> Records to use
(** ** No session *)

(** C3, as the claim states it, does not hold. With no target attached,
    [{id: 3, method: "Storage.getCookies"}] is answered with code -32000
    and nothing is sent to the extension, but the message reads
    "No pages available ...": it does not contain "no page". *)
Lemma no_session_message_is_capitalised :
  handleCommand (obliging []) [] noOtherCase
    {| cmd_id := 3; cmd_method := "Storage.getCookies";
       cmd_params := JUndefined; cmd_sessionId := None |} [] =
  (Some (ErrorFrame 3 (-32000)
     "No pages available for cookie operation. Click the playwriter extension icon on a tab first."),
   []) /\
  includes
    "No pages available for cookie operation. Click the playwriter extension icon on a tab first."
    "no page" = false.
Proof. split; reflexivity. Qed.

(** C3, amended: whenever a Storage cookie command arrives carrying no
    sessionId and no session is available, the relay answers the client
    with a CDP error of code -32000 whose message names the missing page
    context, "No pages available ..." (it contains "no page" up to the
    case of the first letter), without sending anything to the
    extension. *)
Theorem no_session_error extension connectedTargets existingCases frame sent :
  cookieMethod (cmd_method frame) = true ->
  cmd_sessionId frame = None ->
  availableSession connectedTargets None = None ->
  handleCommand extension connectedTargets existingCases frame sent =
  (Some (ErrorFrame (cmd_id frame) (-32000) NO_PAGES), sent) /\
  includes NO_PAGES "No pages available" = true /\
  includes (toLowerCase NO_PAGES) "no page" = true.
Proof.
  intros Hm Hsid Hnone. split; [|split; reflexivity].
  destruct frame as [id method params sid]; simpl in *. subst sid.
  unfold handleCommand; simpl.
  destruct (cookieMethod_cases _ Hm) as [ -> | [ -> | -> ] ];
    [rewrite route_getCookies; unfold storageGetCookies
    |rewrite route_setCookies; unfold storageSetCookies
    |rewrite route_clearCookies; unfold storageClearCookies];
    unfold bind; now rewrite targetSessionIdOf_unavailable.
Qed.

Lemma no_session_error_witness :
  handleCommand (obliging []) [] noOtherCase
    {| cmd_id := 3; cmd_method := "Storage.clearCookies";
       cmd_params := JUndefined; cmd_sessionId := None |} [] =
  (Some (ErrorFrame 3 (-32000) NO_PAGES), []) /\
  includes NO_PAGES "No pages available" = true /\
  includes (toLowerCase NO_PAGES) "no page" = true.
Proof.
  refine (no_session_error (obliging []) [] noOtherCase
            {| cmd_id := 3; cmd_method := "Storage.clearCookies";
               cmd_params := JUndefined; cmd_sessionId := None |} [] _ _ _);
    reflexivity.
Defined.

--

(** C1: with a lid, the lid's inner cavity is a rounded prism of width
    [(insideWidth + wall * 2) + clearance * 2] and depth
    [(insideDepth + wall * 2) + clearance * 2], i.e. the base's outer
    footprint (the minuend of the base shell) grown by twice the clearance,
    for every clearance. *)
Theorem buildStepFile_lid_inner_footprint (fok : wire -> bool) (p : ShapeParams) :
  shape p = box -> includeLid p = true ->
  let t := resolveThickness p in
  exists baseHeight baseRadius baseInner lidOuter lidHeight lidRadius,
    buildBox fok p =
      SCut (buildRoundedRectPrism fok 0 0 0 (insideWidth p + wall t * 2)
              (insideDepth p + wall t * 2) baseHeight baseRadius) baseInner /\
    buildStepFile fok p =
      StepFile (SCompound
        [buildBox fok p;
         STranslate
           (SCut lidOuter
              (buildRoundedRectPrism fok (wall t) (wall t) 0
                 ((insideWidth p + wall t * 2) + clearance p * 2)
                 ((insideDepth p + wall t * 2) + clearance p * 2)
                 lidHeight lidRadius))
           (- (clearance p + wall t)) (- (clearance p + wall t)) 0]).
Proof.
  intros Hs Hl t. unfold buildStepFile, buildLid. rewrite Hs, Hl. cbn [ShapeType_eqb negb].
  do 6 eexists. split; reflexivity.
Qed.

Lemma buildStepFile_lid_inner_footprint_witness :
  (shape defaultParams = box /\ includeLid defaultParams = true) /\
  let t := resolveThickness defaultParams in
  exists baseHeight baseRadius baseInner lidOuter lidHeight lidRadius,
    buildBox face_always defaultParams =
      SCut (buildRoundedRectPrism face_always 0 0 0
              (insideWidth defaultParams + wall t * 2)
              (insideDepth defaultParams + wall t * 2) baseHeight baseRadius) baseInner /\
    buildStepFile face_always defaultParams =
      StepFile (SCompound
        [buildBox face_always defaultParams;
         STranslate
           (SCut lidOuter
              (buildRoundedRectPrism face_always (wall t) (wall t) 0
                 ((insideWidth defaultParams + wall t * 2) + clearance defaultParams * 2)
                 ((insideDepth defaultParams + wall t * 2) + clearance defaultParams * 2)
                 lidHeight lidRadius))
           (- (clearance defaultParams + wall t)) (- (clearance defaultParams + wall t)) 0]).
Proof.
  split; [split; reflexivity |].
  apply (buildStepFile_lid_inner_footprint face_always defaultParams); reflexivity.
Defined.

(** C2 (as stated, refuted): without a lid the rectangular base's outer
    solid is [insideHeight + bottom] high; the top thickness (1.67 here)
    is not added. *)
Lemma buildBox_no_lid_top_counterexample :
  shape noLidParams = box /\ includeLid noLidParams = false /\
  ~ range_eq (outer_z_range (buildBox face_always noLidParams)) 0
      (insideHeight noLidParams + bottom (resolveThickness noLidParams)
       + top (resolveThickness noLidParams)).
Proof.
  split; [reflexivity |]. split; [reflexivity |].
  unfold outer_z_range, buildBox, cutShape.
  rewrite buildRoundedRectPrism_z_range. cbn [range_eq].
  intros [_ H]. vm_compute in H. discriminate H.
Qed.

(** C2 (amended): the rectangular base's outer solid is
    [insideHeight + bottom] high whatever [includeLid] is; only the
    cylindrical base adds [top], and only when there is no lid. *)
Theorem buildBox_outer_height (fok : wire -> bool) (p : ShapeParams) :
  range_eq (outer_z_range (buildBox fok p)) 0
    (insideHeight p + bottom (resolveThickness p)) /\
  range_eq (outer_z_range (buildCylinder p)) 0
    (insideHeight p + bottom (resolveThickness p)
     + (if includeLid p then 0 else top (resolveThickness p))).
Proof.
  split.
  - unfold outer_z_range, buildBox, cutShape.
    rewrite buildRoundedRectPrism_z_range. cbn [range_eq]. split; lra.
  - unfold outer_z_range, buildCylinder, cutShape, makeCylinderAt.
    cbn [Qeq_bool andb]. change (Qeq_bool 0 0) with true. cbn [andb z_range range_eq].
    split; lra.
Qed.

> Prompt
Reading through the records above, report each line in which the string "rectangular" is found.

> Exercise answer
(** C2 (as stated, refuted): without a lid the rectangular base's outer
(** C2 (amended): the rectangular base's outer solid is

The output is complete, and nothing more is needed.